When I continued to read all of that, I was like, "This is seeming a bit too dystopian for me." So far, the WorldCoin scanning stations remain operational in Uganda.
Kenneth was recruited to be what he calls a runner, one of the frontline staffers who's the face of WorldCoin on the ground.
My job was to, I was a runner first.
A runner is that front desk person that approaches people.
The first face that people see about a project.
So we would stop people over in the shopping malls, universities, in the walkways.
You just stop someone, greet them and ask for a few minutes of their time.
And then once they give you those few minutes, you explain the project to them.
So, again, you have...
Basically, we've all been in a shopping center or a mall, at least from my generation, and somebody's like, hey, we got a little, if you just take this, we got this for you, right?
Those type of things.
That's what this is.
And that's the soft push.
That's not the Chechen gang push that we were talking about.

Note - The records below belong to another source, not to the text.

(** A buffer allocated by [alloc] is not the buffer of any matrix that was
    valid before. *)
Lemma alloc_buffer_ne (h : heap) r c vals h1 B A :
  alloc h r c vals = (h1, B) -> valid h A ->
  (forall q, myvalues B = Some q -> myvalues A <> Some q) /\
  (forall q, myvalues A = Some q -> myvalues B <> Some q).
Proof.
  unfold alloc. intros [= <- <-] Hv. simpl.
  assert (Hne : forall q, fresh (dom h) = q -> myvalues A <> Some q).
  { intros q <- EA. unfold valid in Hv. rewrite EA in Hv.
    by apply (fresh_ne h (fresh (dom h))). }
  split; [intros q [= Hq]; by apply Hne|].
  intros q EA [= Hq]. by apply (Hne q).
Qed.

(** ** Transpose *)

Lemma gettranspose_spec (h : heap) A h1 B :
  wf h A -> gettranspose h A = (h1, B) ->
  wf h1 B /\ numrows B = numcols A /\ numcols B = numrows A /\
  flatvalues h1 A = flatvalues h A /\
  (forall i j, (i < Z.to_nat (numrows A))%nat -> (j < Z.to_nat (numcols A))%nat ->
     getentry h1 B j i = getentry h A i j).
Proof.
  intros Hwf E. pose proof Hwf as (Hr & Hc & Hv & _).
  set (p := Z.to_nat (numrows A)). set (q := Z.to_nat (numcols A)).
  set (cols := (fun j => (fun i => default 0 (getentry h A i j)) <$> seq 0 p)
                 <$> seq 0 q).
  assert (HL : Forall (fun x => length x = p) cols).
  { apply Forall_fmap, Forall_seq. intros j _. simpl.
    by rewrite length_fmap, length_seq. }
  unfold gettranspose in E. fold p q cols in E.
  destruct (alloc_new _ _ _ _ _ _ E) as (HB & Er & Ec & Hv1); [lia|lia| |].
  { rewrite (length_concat_uniform _ p) by done. unfold cols.
    rewrite length_fmap, length_seq, Z2Nat.inj_mul by lia. fold p q. lia. }
  split; [done|]. split; [done|]. split; [done|]. split.
  - replace h1 with (alloc h (numcols A) (numrows A) (concat cols)).1
      by (by rewrite E).
    unfold flatvalues. by rewrite buffer_alloc_old.
  - intros i j Hi Hj. unfold getentry at 1. rewrite Hv1, Ec. fold p.
    rewrite (lookup_concat_uniform _ p j i
               ((fun i => default 0 (getentry h A i j)) <$> seq 0 p)); [| done | | done].
    + rewrite list_lookup_fmap, lookup_seq_lt by done. simpl.
      symmetry. by apply getentry_some.
    + unfold cols. by rewrite list_lookup_fmap, lookup_seq_lt.
Qed.
(* ===================================================================== *)
(** * The store, the console and the effect monad *)
(* ===================================================================== *)

(** A row of the [pet] table.  Only the columns the lifecycle code reads
    or writes are kept; the descriptive columns (name, species, ...) and
    the joined [currentOwner] are passed through untouched by every
    function below and are left out. *)
Record Pet : Type := mkPet {
  pet_id : string;
  pet_status : PetStatus;
  pet_currentOwnerId : string;
  pet_updatedAt : Z
}.

#[global] Instance Pet_eq_dec : EqDecision Pet.
Proof. solve_decision. Defined.

(** Modelled from the spec: [AdoptionStatus] is declared in
    [adoption-state-machine.service], which is not part of the sources at
    hand; the data model gives the lifecycle
    requested → approved → completed, or rejected. *)
Inductive AdoptionStatus : Type :=
  | REQUESTED
  | APPROVED
  | COMPLETED
  | REJECTED.

#[global] Instance AdoptionStatus_eq_dec : EqDecision AdoptionStatus.
Proof. solve_decision. Defined.

(** A row of the [adoption] table (same remark as for [Pet]). *)
Record Adoption : Type := mkAdoption {
  adoption_id : string;
  adoption_status : AdoptionStatus;
  adoption_petId : string
}.

(** What the code can observe and change: the two tables behind
    [PrismaService] and the lines written by [console.log]. *)
Record World : Type := mkWorld {
  pets : gmap string Pet;
  adoptions : gmap string Adoption;
  console : list string
}.

Definition set_pets (f : gmap string Pet → gmap string Pet) (w : World) : World :=
  mkWorld (f (pets w)) (adoptions w) (console w).

Definition set_adoptions (f : gmap string Adoption → gmap string Adoption)
    (w : World) : World :=
  mkWorld (pets w) (f (adoptions w)) (console w).

Definition set_console (f : list string → list string) (w : World) : World :=
  mkWorld (pets w) (adoptions w) (f (console w)).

...paid a commission for everyone that he recruits.
MIT Technology Reviews spoke to people who either worked for or, on behalf of WorldCoin, had been scanned or were unsuccessfully recruited to participate in the project across six different countries.
What they found?
Wide gaps between WorldCoin's public messaging and what users experienced.
In Sudan, for example, a former WorldCoin orb operator told the publication that instead of trying to, quote, explain the concept of digital currencies to people who don't even have an email...
Does that sound familiar?
Remember all the bribery during the COVID-1984 nightmare?
Now, what she didn't read, there's the AirPods.
Read the next line.
In some cases, they also made payments to local government officials.
Oh, what they were not providing was much information.
That initiative led to 20,000 signups.
Governments around the world are taking note and taking action.
Kenya's government has banned WorldCoin's tech altogether and raided their local offices in Nairobi, while France, Germany and the UK have all announced inquiries into the business model, citing privacy concerns with highly sensitive user data like identity scans.
We reached out to WorldCoin about the shutdown in Kenya, and a spokesperson said, quote, During the pause, the team will develop an onboarding program that encompasses more robust crowd control measures and work with local officials to increase understanding of the privacy measures and commitments WorldCoin implements, not just in Kenya, but everywhere.
Corporate Johnny nonsense speak right there.
All right.
But again, since that piece.
Over 7.5 million more users, whether by force or volunteering, it's there.
Folks, here's another issue.
Not about left or right at all.
Always about right and wrong.
It's about the future push, the agenda of digitization, the future of freedom, the future of currency.